(** * Character-level text generation notebooks: batching, encoding, sampling

    A shallow embedding of the data-preparation, training-loop, sampling and
    generation code of the notebooks [torch_model.ipynb] and
    [lstm-model-1.ipynb] (and of the earlier, unnamed revision of the Keras
    notebook), followed by the properties proved about it.

    Conventions of the embedding:
    - a Python exception is a value of [exn]; code that may raise returns
      [result A];
    - a one-dimensional integer array is a [list Z]; a two-dimensional array
      is the list of its rows ([matrix]); sizes, positions and counts are
      [nat] (the notebooks only ever pass non-negative counts);
    - a Python [dict] is a [gmap];
    - the recurrent network itself (LSTM, linear layer, softmax) is an
      external collaborator: it is a field of the record [CharRNN]; so are
      the optimisation step and the losses of the training loop ([learner])
      and the fitted Keras model of the generation loop ([model]);
    - a pseudo-random draw is an explicit argument (a number of [0,1));
    - the temperature sampler of the Keras notebook works on real numbers,
      since it takes logarithms and exponentials. *)

From Stdlib Require Import QArith Qabs Reals Lqa Lra.
From stdpp Require Import gmap list sorting.

Close Scope Q_scope.

(** ** Python exceptions and fallible computations *)

Module Py.

Inductive exn : Set :=
  | ZeroDivisionError
  | ValueError
  | IndexError
  | KeyError
  | TypeError
  | UnboundLocalError
  | RuntimeError.

Inductive result (A : Type) : Type :=
  | Ok (a : A)
  | Raise (e : exn).

Arguments Ok {A} a.
Arguments Raise {A} e.

Definition bind {A B : Type} (m : result A) (k : A → result B) : result B :=
  match m with
  | Ok a => k a
  | Raise e => Raise e
  end.

#[global] Instance result_ret : MRet result := λ A a, Ok a.
#[global] Instance result_bind : MBind result := λ A B k m, bind m k.

(** [for x in xs: ys.append(f x)], stopping at the first exception. *)
Fixpoint for_each {A B : Type} (f : A → result B) (xs : list A) : result (list B) :=
  match xs with
  | [] => Ok []
  | x :: xs' => y ← f x; ys ← for_each f xs'; mret (y :: ys)
  end.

WORK INSTRUCTION: Lines containing "Import" in the records above: how many are there? Give only the number.

EXERCISE RESPONSE: 2